[Raw data]

(* ===== verification/TestBackends.v ===== *)
(** * The reference backends of the test suite ([tests/stub_backends.h])

    The tests carry backends of their own, which stand for what core is expected
    to provide: a codec container, a Noise session whose two ends share a key, a
    loopback transport with a drop budget, and a permission gate.  Undefined
    behaviour (the remainder by the length of an empty key) is [None]. *)

From stdpp Require Import functions.
From S2P Require Import Prelude Types Wire.

(** ** (1) The codec *)

Module RefCodec.

Definition kStubCodecMagic : Z := 1380275011.

(** [put32] appends the four bytes, least significant first. *)
Definition encode (frame : VideoFrame) : Result EncodedPacket :=
  good {|
    data :=
      le_bytes 4 kStubCodecMagic ++ le_bytes 4 (width (frame_size frame)) ++
      le_bytes 4 (height (frame_size frame)) ++
      le_bytes 4 (PixelFormat_to_u32 (format frame)) ++
      le_bytes 4 (to_u32 (Z.of_nat (length (cpu_pixels frame)))) ++ cpu_pixels frame;
    pkt_timestamp_us := timestamp_us frame;
    keyframe := true |}.

(** [get32] at offset [off]. *)
Definition get32 (d : list Z) (off : nat) : Z := le_value (take 4 (drop off d)).

Definition decode (packet : EncodedPacket) : Result VideoFrame :=
  let d := data packet in
  if (length d <? 20)%nat then fail InvalidArgument "stub packet too small"
  else if negb (get32 d 0 =? kStubCodecMagic) then
    fail InvalidArgument "stub codec magic mismatch"
  else
    let n := get32 d 16 in
    if negb (20 + n =? Z.of_nat (length d)) then
      fail InvalidArgument "stub payload length mismatch"
    else good {|
      frame_size := {| width := get32 d 4; height := get32 d 8 |};
      format := PixelFormat_of_u32 (get32 d 12);
      timestamp_us := pkt_timestamp_us packet;
      native_handle := None;
      cpu_pixels := drop 20 d;
      dirty_rects := [];
      is_idle := false |}.

(** What the container carries of a frame. *)
Definition carried (f : VideoFrame) : VideoFrame := {|
  frame_size := frame_size f; format := format f; timestamp_us := timestamp_us f;
  native_handle := None; cpu_pixels := cpu_pixels f; dirty_rects := []; is_idle := false |}.

(** The frames whose fields have their C++ types and whose size fits its field. *)
Record frame_ok (f : VideoFrame) : Prop := {
  width_ok : fits 32 (width (frame_size f));
  height_ok : fits 32 (height (frame_size f));
  format_ok : PixelFormat_wf (format f);
  pixels_ok : fits 32 (Z.of_nat (length (cpu_pixels f)));
}.
Definition bmc_acts (regs : Z -> Z) (ok present : bool) : M unit :=
  fun s => (tt, {| mbox := mbox s;
                   client_interrupts := client_interrupts s;
                   lpc := {| io_base := io_base (lpc s); io_regs := regs;
                             bus_ok := ok; bus_present := present |};
                   mem := mem s |}, []).

(** One step; the value is the code an entry point returns (0 for the
    [void] ones). *)
Definition step (o : op) : M Z :=
  match o with
  | Op_init env => mbox_init env;; ret 0
  | Op_register cb priv => bmc_mbox_register_callback cb priv
  | Op_enqueue msg => bmc_mbox_enqueue msg
  | Op_timer => timer_expire;; ret 0
  | Op_irq => mbox_irq;; ret 0
  | Op_bmc regs ok present => bmc_acts regs ok present;; ret 0
  | Op_store addr val => store_u8 addr val;; ret 0
  end.

(** A run; the value is the list of the codes the steps returned. *)
Fixpoint run (ops : list op) : M (list Z) :=
  match ops with
  | [] => ret []
  | o :: rest => c <- step o;; cs <- run rest;; ret (c :: cs)
  end.

(** The machine at boot: [mbox] and [mbox_lpc_client] are static, hence
    zeroed. *)
Definition boot (d : lpc_bus) (m : Z -> Z) : mstate :=
  {| mbox := {| base := 0; queue_len := 0; irq_ok := false; seq := 0;
                poller := {| t_target := false; t_expiry := None |};
                callback := NULL; drv_data := NULL; in_flight := NULL |};
     client_interrupts := 0;
     lpc := d;
     mem := m |}.

Inductive reachable : mstate -> Prop :=
| reach_boot d m : reachable (boot d m)
| reach_step o s : reachable s -> reachable (final (step o s)).

(** The conditions under which [mbox_init], called with [mbox.base]
    unset, gets past all of its early returns: the device tree has the
    node, its "interrupts" property is non-zero, the bus is present, and
    the "reg" property names an I/O address. *)
Definition init_inputs_ok (env : boot_env) (s : mstate) : bool :=
  match dt_mbox env with
  | None => false
  | Some np =>
      negb (dt_prop_get_u32_def (dt_interrupts np) 0 =? 0)
      && bus_present (lpc s)
      && match dt_reg np with
         | None => false
         | Some (cell0, _) => u32 cell0 =? OPAL_LPC_IO
         end
  end.

(** The second cell of the "reg" property: the I/O base. *)
Definition dt_io_base (env : boot_env) : Z :=
  match dt_mbox env with
  | Some np => match dt_reg np with Some (_, cell1) => u32 cell1 | None => 0 end
  | None => 0
  end.

(** The driver record a completed [mbox_init] leaves: the base recorded,
    the slot, the callback and its context cleared, the poller
    initialised with no request pending; [irq_ok] and [seq] are not
    assigned. *)
Definition mbox_after_init (b : Z) (m : mbox_t) : mbox_t :=
  {| base := b; queue_len := 0; irq_ok := irq_ok m; seq := seq m;
     poller := {| t_target := true; t_expiry := None |};
     callback := NULL; drv_data := NULL; in_flight := NULL |}.

(** The slot is only ever occupied in an initialised driver. *)
Definition slot_inv (m : mbox_t) : Prop :=
  in_flight m <> NULL -> base m <> 0.

(** What a rejected [bmc_mbox_enqueue] does: take the lock, log, release. *)
Definition busy_events : list event :=
  [EvLock; EvLog PR_DEBUG "MBOX message already in flight" []; EvUnlock].

Definition is_irq_op (o : op) : bool :=
  match o with Op_irq => true | _ => false end.

(** How often [mbox.irq_ok] changes its value along a run. *)
Fixpoint mode_switches (ops : list op) (s : mstate) : nat :=
  match ops with
  | [] => O
  | o :: rest =>
      let s' := final (step o s) in
      ((if Bool.eqb (irq_ok (mbox s)) (irq_ok (mbox s')) then 0 else 1)
       + mode_switches rest s')%nat
  end.

(** A concrete machine: the mailbox block decoded at I/O port 0x1000,
    all registers and all of memory zero, and a device tree that describes
    it. *)
Definition bus0 : lpc_bus :=
  {| io_base := 0x1000; io_regs := fun _ => 0;
     bus_ok := true; bus_present := true |}.

Definition mem0 : Z -> Z := fun _ => 0.

Definition env0 : boot_env :=
  {| dt_mbox := Some {| dt_interrupts := Some 9;
                        dt_reg := Some (1, 0x1000);
                        dt_chip_id := 0 |};
     proc_gen_le_p8 := false |}.

(** A device tree whose "reg" property gives I/O base 0. *)
Definition env_base0 : boot_env :=
  {| dt_mbox := Some {| dt_interrupts := Some 9;
                        dt_reg := Some (1, 0);
                        dt_chip_id := 0 |};
     proc_gen_le_p8 := false |}.

(** Event classes. *)
Definition is_io (e : event) : bool :=
  match e with EvInb _ _ | EvOutb _ _ => true | _ => false end.
Definition is_outb (e : event) : bool :=
  match e with EvOutb _ _ => true | _ => false end.
Definition is_callback (e : event) : bool :=
  match e with EvCallback _ _ _ _ => true | _ => false end.
Definition is_schedule (e : event) : bool :=
  match e with EvScheduleTimer _ => true | _ => false end.

End System.

(** The scenario of a completed exchange: the driver is initialised, a
    callback is registered, the message at 0x2000 (first byte 1) is sent,
    and the BMC answers: it puts 1, 2, ..., 8 into the first eight data
    registers and raises the response bit. *)
Definition mem1 : Z -> Z := fun a => if a =? 0x2000 then 1 else 0.
(** * infiniax-deno-proxy: the streaming translation layer of [main.ts]

    A shallow embedding of the request mapper, the event-stream parser, the
    stream re-encoder, the aggregator and the chat-completions dispatcher,
    and the properties of the specification proved (or refuted) on it.

    Conventions of the embedding.
    - Text is kept as a Rocq [string]: the decoded text of the program in its
      UTF-8 form.  Every string operation of the program ([split] on
      newlines, [startsWith "data: "], [slice(6)], concatenation) acts on
      ASCII delimiters, so it is the same on UTF-8 bytes and on UTF-16 code
      units.  A stream chunk is the text [new TextDecoder().decode(chunk)]
      gives for it.
    - A JavaScript value is a [JsValue]; an object is its list of properties
      in insertion order.
    - An exception is [None] in an [option]; every [catch] of the program
      catches everything, so the thrown value is not kept.
    - [JSON.stringify] is kept symbolic: produced text is a template, a list
      of literal pieces and of stringified values. *)

From Stdlib Require Import String Ascii List ZArith NArith Lia Bool.
From Stdlib Require Import DecimalString.
Import ListNotations.
Local Open Scope list_scope.
Local Open Scope string_scope.

(** ** Strings *)

Module Str.

(** [s.startsWith(p)] *)
Definition startsWith (s p : string) : bool := String.prefix p s.

(** [s.slice(n)], for [0 <= n] *)
Fixpoint slice_from (n : nat) (s : string) : string :=
  match n, s with
  | O, _ => s
  | S _, EmptyString => EmptyString
  | S k, String _ s' => slice_from k s'
  end.

(** [s.slice(0, n)] *)
Fixpoint slice_to (n : nat) (s : string) : string :=
  match n, s with
  | O, _ => EmptyString
  | S _, EmptyString => EmptyString
  | S k, String c s' => String c (slice_to k s')
  end.

(** [s.replace(/c/g, empty)] for a single character [c] *)
Fixpoint remove_char (c : ascii) (s : string) : string :=
  match s with
  | EmptyString => EmptyString
  | String d s' =>
      if Ascii.eqb c d then remove_char c s' else String d (remove_char c s')
  end.

(** What is left of [s] after the prefix [p], when [s] starts with [p]. *)
Fixpoint strip_prefix (p s : string) : option string :=
  match p, s with
  | EmptyString, _ => Some s
  | String _ _, EmptyString => None
  | String a p', String b s' =>
      if Ascii.eqb a b then strip_prefix p' s' else None
  end.
(** [makeU] past its validation. *)
Lemma makeU_valid origin xSize ySize xWidth1 xWidth2 yDepth :
  or_default xWidth1 (xSize * 0.3) < xSize * 0.5 ->
  or_default xWidth2 (xSize * 0.3) < xSize * 0.5 ->
  or_default yDepth (ySize * 0.3) < ySize ->
  makeU origin xSize ySize xWidth1 xWidth2 yDepth
  = (pointsL <- makeL origin xSize ySize
                  (Some (or_default xWidth1 (xSize * 0.3)))
                  (Some (or_default yDepth (ySize * 0.3))) ;;
     __add [pointsL;
            makeBox (aecPoint2 (px origin
                                + (xSize - or_default xWidth2 (xSize * 0.3)))
                               (py origin))
                    (or_default xWidth2 (xSize * 0.3)) ySize]).
Proof.
  intros H1 H2 H3. unfold makeU.
  destruct (Rge_dec (or_default xWidth1 (xSize * 0.3)) (xSize * 0.5)); [lra|].
  destruct (Rge_dec (or_default xWidth2 (xSize * 0.3)) (xSize * 0.5)); [lra|].
  destruct (Rge_dec (or_default yDepth (ySize * 0.3)) ySize); [lra|].
  reflexivity.
Qed.

(** X11: for a positive xSize and widths that pass the validation, makeU is
    two unions in a row: the L-shape of the left bar and the bottom bar,
    built by makeL from the widths makeU works with, and then the union
    of whatever that returned with the right bar. *)
Theorem makeU_two_unions
    (origin : aecPoint) (xSize ySize : R) (xWidth1 xWidth2 yDepth : option R) :
  0 < xSize ->
  or_default xWidth1 (xSize * 0.3) < xSize * 0.5 ->
  or_default xWidth2 (xSize * 0.3) < xSize * 0.5 ->
  or_default yDepth (ySize * 0.3) < ySize ->
  makeU origin xSize ySize xWidth1 xWidth2 yDepth
  = (pointsL <- __add [makeBox origin (or_default xWidth1 (xSize * 0.3)) ySize;
                       makeBox origin xSize (or_default yDepth (ySize * 0.3))] ;;
     __add [pointsL;
            makeBox (aecPoint2 (px origin
                                + (xSize - or_default xWidth2 (xSize * 0.3)))
                               (py origin))
                    (or_default xWidth2 (xSize * 0.3)) ySize])
  /\ union_calls (makeU origin xSize ySize xWidth1 xWidth2 yDepth) = 2%nat.
Proof.
  intros Hx H1 H2 H3.
  assert (E : makeL origin xSize ySize
                (Some (or_default xWidth1 (xSize * 0.3)))
                (Some (or_default yDepth (ySize * 0.3)))
              = __add [makeBox origin (or_default xWidth1 (xSize * 0.3)) ySize;
                       makeBox origin xSize (or_default yDepth (ySize * 0.3))]).
  { apply makeL_valid; try lra.
    - apply or_default_nonzero. lra.
    - now apply or_default_below_nonzero. }
  rewrite makeU_valid, E by assumption. split; [reflexivity|].
  now rewrite union_calls_bind, !union_calls_add.
Qed.

(** X12: with a negative xSize, a left width that is below half of xSize but
    not below xSize passes the validation of makeU and fails the one of
    makeL: makeU then hands None to the union engine as a candidate,
    which prints a traceback, and makeU returns None. *)
Theorem makeU_inner_L_rejected
    (origin : aecPoint) (xSize ySize : R) (xWidth1 xWidth2 yDepth : option R) :
  xSize <= or_default xWidth1 (xSize * 0.3) ->
  or_default xWidth1 (xSize * 0.3) < xSize * 0.5 ->
  or_default xWidth2 (xSize * 0.3) < xSize * 0.5 ->
  or_default yDepth (ySize * 0.3) < ySize ->
  makeU origin xSize ySize xWidth1 xWidth2 yDepth
  = (PyNone,
     [EvUnion [PyNone;
               makeBox (aecPoint2 (px origin
                                   + (xSize - or_default xWidth2 (xSize * 0.3)))
                                  (py origin))
                       (or_default xWidth2 (xSize * 0.3)) ySize];
      EvTraceback]).
Proof.
  intros H0 H1 H2 H3.
  assert (E : makeL origin xSize ySize
                (Some (or_default xWidth1 (xSize * 0.3)))
                (Some (or_default yDepth (ySize * 0.3)))
              = (PyNone, [])).
  { unfold makeL. rewrite (or_default_truthy (or_default xWidth1 _)) by lra.
    destruct (Rge_dec (or_default xWidth1 (xSize * 0.3)) xSize); [reflexivity|lra]. }
  rewrite makeU_valid, E by assumption.
  unfold bind at 1. cbn [ret]. rewrite add_not_a_loop by reflexivity.
  reflexivity.
Qed.

End MoreEngineFacts.

Lemma add_rejects_non_list_witness :
  __add (lib := disjoint_lib) [makeBox (aecPoint2 0 0) 1 1; PyNone]
  = (PyNone, [EvUnion [makeBox (aecPoint2 0 0) 1 1; PyNone]; EvTraceback]).
Proof.
  apply (add_rejects_non_list (lib := disjoint_lib)). reflexivity.
Defined.

Lemma makeU_two_unions_witness :
  union_calls (makeU (lib := disjoint_lib) (aecPoint2 0 0) 10 10 None (Some 2) None)
  = 2%nat.
Proof.
  apply (makeU_two_unions (lib := disjoint_lib)).
  - lra.
  - unfold or_default; cbn [falsy]; lra.
  - rewrite or_default_truthy by lra. lra.
  - unfold or_default; cbn [falsy]; lra.
Defined.

Lemma makeU_inner_L_rejected_witness :
  result (makeU (lib := disjoint_lib) (aecPoint2 0 0) (-10) 10
            (Some (-6)) (Some (-6)) None)
  = PyNone.
Proof.
  rewrite (makeU_inner_L_rejected (lib := disjoint_lib)).
  - reflexivity.
  - rewrite or_default_truthy by lra. lra.
  - rewrite or_default_truthy by lra. lra.
  - rewrite or_default_truthy by lra. lra.
  - unfold or_default; cbn [falsy]; lra.
Defined.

[/Raw data]

All that should be written out is the stretch of lines above between the one holding "le_bytes 4 (height" and the one holding "Definition carried (f", inclusive, exactly as given.

      le_bytes 4 (height (frame_size frame)) ++
      le_bytes 4 (PixelFormat_to_u32 (format frame)) ++
      le_bytes 4 (to_u32 (Z.of_nat (length (cpu_pixels frame)))) ++ cpu_pixels frame;
    pkt_timestamp_us := timestamp_us frame;
    keyframe := true |}.

(** [get32] at offset [off]. *)
Definition get32 (d : list Z) (off : nat) : Z := le_value (take 4 (drop off d)).

Definition decode (packet : EncodedPacket) : Result VideoFrame :=
  let d := data packet in
  if (length d <? 20)%nat then fail InvalidArgument "stub packet too small"
  else if negb (get32 d 0 =? kStubCodecMagic) then
    fail InvalidArgument "stub codec magic mismatch"
  else
    let n := get32 d 16 in
    if negb (20 + n =? Z.of_nat (length d)) then
      fail InvalidArgument "stub payload length mismatch"
    else good {|
      frame_size := {| width := get32 d 4; height := get32 d 8 |};
      format := PixelFormat_of_u32 (get32 d 12);
      timestamp_us := pkt_timestamp_us packet;
      native_handle := None;
      cpu_pixels := drop 20 d;
      dirty_rects := [];
      is_idle := false |}.

(** What the container carries of a frame. *)
Definition carried (f : VideoFrame) : VideoFrame := {|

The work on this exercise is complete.